The term “submission” can describe a number of things. It can refer to submissive posturing, such as a tucked tail or exposed belly, or it can be used to describe basic obedience, especially as part of dominance theory. Or, submission can describe part of a dog’s temperament, if he is inclined to choose submissive postures and appeasement when greeting or interacting with people and/or dogs.

Submissive Posture

A variety of different behaviors are described as “submissive” in dogs.  Some are appeasement behaviors, like licking the muzzle of another dog. Others might be calming signals like looking away or curving the body away.  It can be difficult to judge whether a submissive display is part of a normal greeting or play ritual, or whether it is rooted in stress and insecurity.

Submissive Urination

When a dog urinates a small amount during greetings, especially of new people, even though he is otherwise housetrained. Can sometimes be a sign of anxiety.

Successive Approximations

In shaping, trainers aim to reward when a dog performs a behavior that is close to the target behavior. For example, a trainer who is trying to teach a dog to put a toy in a basket might reward the dog for moving toward the basket with a toy, then dropping the toy near the basket, then only for dropping the toy right in the basket. The dog “homes in” on the right behavior as the trainer raises the criteria.

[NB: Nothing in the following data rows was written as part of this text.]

(** The two pushes of [Add]. *)
Lemma push_both_run m tx :
  mempool_sync m -> pool m !! tx_id tx = None ->
  let entry := mkTxEntry (tx_id tx) tx (GetPrice (tx_Unsigned tx)) (Mempool_Len m) in
  exists m1, (on_max (Push entry) ;;; on_min (Push entry)) m = (m1, Ok tt) /\
    mempool_sync m1 /\ pool m1 = <[tx_id tx := tx]> (pool m) /\ same_rest m m1.
Proof.
  intros Hm Hnone entry. apply Mempool_Has_false in Hnone as Hhas; [|done].
  destruct (heap_put_in false (mp_maxHeap m) entry (ms_max m Hm) Hhas eq_refl)
    as (h & Hrun & Hgood & Hperm).
  assert (txHeap_Len (mp_minHeap m) = txHeap_Len (mp_maxHeap m)) as Hlen
    by (unfold txHeap_Len; rewrite <- !length_heap_view; by rewrite (ms_same m Hm)).
  assert (txHeap_Has (mp_minHeap m) (tx_id tx) = false) as Hhas'.
  { apply not_true_is_false. rewrite (Has_view true) by apply Hm. rewrite (ms_same m Hm).
    rewrite <- (Has_view false) by apply Hm. unfold Mempool_Has in Hhas. by rewrite Hhas. }
  destruct (heap_put_in true (mp_minHeap m) entry (ms_min m Hm) Hhas' (eq_sym Hlen))
    as (h' & Hrun' & Hgood' & Hperm').
  set (m1 := mkMempool (mp_g m) (mp_maxSize m) h h' (mp_Pending m) (mp_newTxs m)).
  exists m1. split_and!; [| | |done].
  - unfold on_max, on_min, bind. rewrite Hrun.
    cbn [mp_g mp_maxSize mp_maxHeap mp_minHeap mp_Pending mp_newTxs]. by rewrite Hrun'.
  - constructor; cbn [m1 mp_maxHeap mp_minHeap]; [done|done| |].
    + by rewrite Hperm, Hperm', (ms_same m Hm).
    + intros x Hx. rewrite Hperm in Hx. apply elem_of_cons in Hx as [->|Hx]; [done|].
      by apply (ms_items m Hm).
  - apply (pool_of_cons (entry_item entry)); [|done]. by eapply heap_view_ids, Hgood.
Qed.

Lemma is_min_in P v : is_min P v -> is_Some (P !! tx_id v).
Proof. intros [-> _]. by eexists. Qed.

(** What [Add] answers and leaves. *)
Definition add_spec (maxSize : Z) (P : gmap ID Transaction) (tx : Transaction) (r : bool)
    (P' : gmap ID Transaction) : Prop :=
  if decide (is_Some (P !! tx_id tx)) then r = false /\ P' = P
  else
    let P1 := <[tx_id tx := tx]> P in
    if decide (Z.of_nat (size P1) <= maxSize) then r = true /\ P' = P1
    else exists v, is_min P1 v /\ P' = delete (tx_id v) P1 /\ r = bool_decide (tx_id v <> tx_id tx).

Lemma add_spec_dup n P tx : is_Some (P !! tx_id tx) -> add_spec n P tx false P.
Proof. intros Hin. unfold add_spec. by rewrite decide_True. Qed.
Lemma add_spec_fits n P tx :
  P !! tx_id tx = None -> Z.of_nat (size (<[tx_id tx := tx]> P)) <= n ->
  add_spec n P tx true (<[tx_id tx := tx]> P).
Proof.
  intros Hnone Hn. unfold add_spec. rewrite decide_False by (rewrite Hnone; by intros [? ?]).
  cbv zeta. by rewrite decide_True.
Qed.
Lemma add_spec_full n P tx v :
  P !! tx_id tx = None -> n < Z.of_nat (size (<[tx_id tx := tx]> P)) ->
  is_min (<[tx_id tx := tx]> P) v ->
  add_spec n P tx (bool_decide (tx_id v <> tx_id tx)) (delete (tx_id v) (<[tx_id tx := tx]> P)).
Proof.
  intros Hnone Hn Hv. unfold add_spec. rewrite decide_False by (rewrite Hnone; by intros [? ?]).
  cbv zeta. rewrite decide_False by lia. by exists v.
Qed.

(** The part of [Add] after the pushes. *)
Lemma Add_split m tx m1 :
  Mempool_Has m (tx_id tx) = false ->
  (on_max (Push (mkTxEntry (tx_id tx) tx (GetPrice (tx_Unsigned tx)) (Mempool_Len m))) ;;;
   on_min (Push (mkTxEntry (tx_id tx) tx (GetPrice (tx_Unsigned tx)) (Mempool_Len m)))) m = (m1, Ok tt) ->
  Mempool_Add tx m =
    (let! stop := (
      if mp_maxSize m1 <? Z.of_nat (Mempool_Len m1) then
        let! r := popMin in
        match r.1 with
        | None => panics NilDereference
        | Some t => ret (bool_decide (tx_id t = tx_id tx))
        end
      else ret false) in
    if stop : bool then ret false
    else modify (fun th => set_newTxs (mp_newTxs th ++ [tx]) th) ;;; addPending ;;; ret true) m1.
Proof.
  intros Hhas Hpush. unfold Mempool_Add, gets, bind at 1. fold (Mempool_Has m (tx_id tx)).
  rewrite Hhas. unfold bind at 1. apply bind_ok in Hpush as (s & [] & H1 & H2).
  rewrite (bind_run _ _ _ _ _ H1), (bind_run _ _ _ _ _ H2). reflexivity.
Qed.

Lemma Add_run m tx :
  mempool_sync m ->
  exists m' r, Mempool_Add tx m = (m', Ok r) /\ add_spec (mp_maxSize m) (pool m) tx r (pool m') /\
    mempool_sync m' /\ mp_g m' = mp_g m /\ mp_maxSize m' = mp_maxSize m /\
    mp_newTxs m' = (if r then mp_newTxs m ++ [tx] else mp_newTxs m).
Proof.
  intros Hm. destruct (Mempool_Has m (tx_id tx)) eqn:Hhas.
  { exists m, false. unfold Mempool_Add, gets, bind at 1. fold (Mempool_Has m (tx_id tx)).
    rewrite Hhas. apply Mempool_Has_pool in Hhas; [|done].
    split_and!; [done|by apply add_spec_dup|done..]. }
  apply Mempool_Has_false in Hhas as Hnone; [|done].
  destruct (push_both_run m tx Hm Hnone) as (m1 & Hpush & Hm1 & Hpool1 & Hg1 & Hs1 & Hn1).
  rewrite (Add_split m tx m1 Hhas Hpush). pose proof (pool_size m1 Hm1) as Hsize.
  rewrite Hpool1 in Hsize.
  destruct (Z.ltb_spec (mp_maxSize m1) (Z.of_nat (Mempool_Len m1))) as [Hlt|Hge].
  - assert (pool m1 <> ∅) as Hne by (rewrite Hpool1; apply insert_non_empty).
    destruct (popMin_run m1 Hm1 Hne)
      as (m2 & v & Hpop & Hmin & Hm2 & Hpool2 & (Hg2 & Hs2 & Hn2) & _).
    rewrite Hpool1 in Hmin, Hpool2.
    pose proof (add_spec_full (mp_maxSize m) (pool m) tx v Hnone ltac:(lia) Hmin) as Hspec.
    rewrite <- Hpool2 in Hspec.
    unfold bind at 1. rewrite (bind_run _ _ _ _ _ Hpop). cbn [fst]. unfold ret at 1.
    destruct (decide (tx_id v = tx_id tx)) as [Hv|Hv].
    + rewrite (bool_decide_eq_true_2 _ Hv). rewrite bool_decide_eq_false_2 in Hspec by (by intros []).
      exists m2, false. split_and!; [done|done|done|congruence..].
    + rewrite (bool_decide_eq_false_2 _ Hv). rewrite bool_decide_eq_true_2 in Hspec by done.
      eexists _, true. split_and!; [reflexivity|exact Hspec|by destruct Hm2
        |exact (eq_trans Hg2 Hg1)|exact (eq_trans Hs2 Hs1)|].
      cbn. by rewrite Hn2, Hn1.
  - pose proof (add_spec_fits (mp_maxSize m) (pool m) tx Hnone ltac:(lia)) as Hspec.
    rewrite <- Hpool1 in Hspec.
    eexists _, true. split_and!; [reflexivity|exact Hspec|by destruct Hm1|exact Hg1|exact Hs1|].
    cbn. by rewrite Hn1.
Qed.

(** *** Prune *)

Definition recent (valid : gset ID) (tx : Transaction) : Prop := GetBlockID (tx_Unsigned tx) ∈ valid.
#[export] Instance recent_dec valid tx : Decision (recent valid tx).
Proof. unfold recent. apply _. Defined.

Sudden Environmental Change

Usually shortened to SEC, a sudden environmental change can be anything from a tipped-over trash can in the middle of the sidewalk, or a person getting out of a parked car, to a pile of laundry left on a bed.  An SEC can cause a dog to panic or become anxious and try to leave the area, or to become reactive.

Dogs that are sensitive to sudden environmental changes are usually reactive or fearful in general, but some breeds have a higher tendency to monitor their environment and can be upset by changes despite have generally stable temperaments.

Superstitious Behavior

Sometimes, dogs make associations between a stimulus, their response, and a consequence that are not quite accurate.  For example, a dog might bark incessantly at the door after his owner has left, because in the past, his owner has happened to come home just as he has been barking.  He has come to associate the two in his mind, even though there is no connection between them.

B.F. Skinner describes this phenomenon in his book, Science and Behavior: 

In superstitious operant behavior…the process of conditioning has miscarried. Conditioning offers tremendous advantages in equipping the organism with behavior which is effective in a novel environment, but there appears to be no way of preventing the acquisition of non-advantageous behavior through accident.

Dog trainers tend to agree that superstitious behavior can be very difficult to extinguish.

Suppression of Behavior

When a dog’s behaviors – either one, or a variety of different behaviors –  become less frequent or less varied as a result of some stimulus acting on the dog.

Positive and negative punishment are intended to suppress undesired behavior.  Excessive and/or improper use of positive punishment in particular can lead to high levels of behavioral inhibition and learned helplessness as the dog becomes unwilling to try new things out of fear that he may be punished.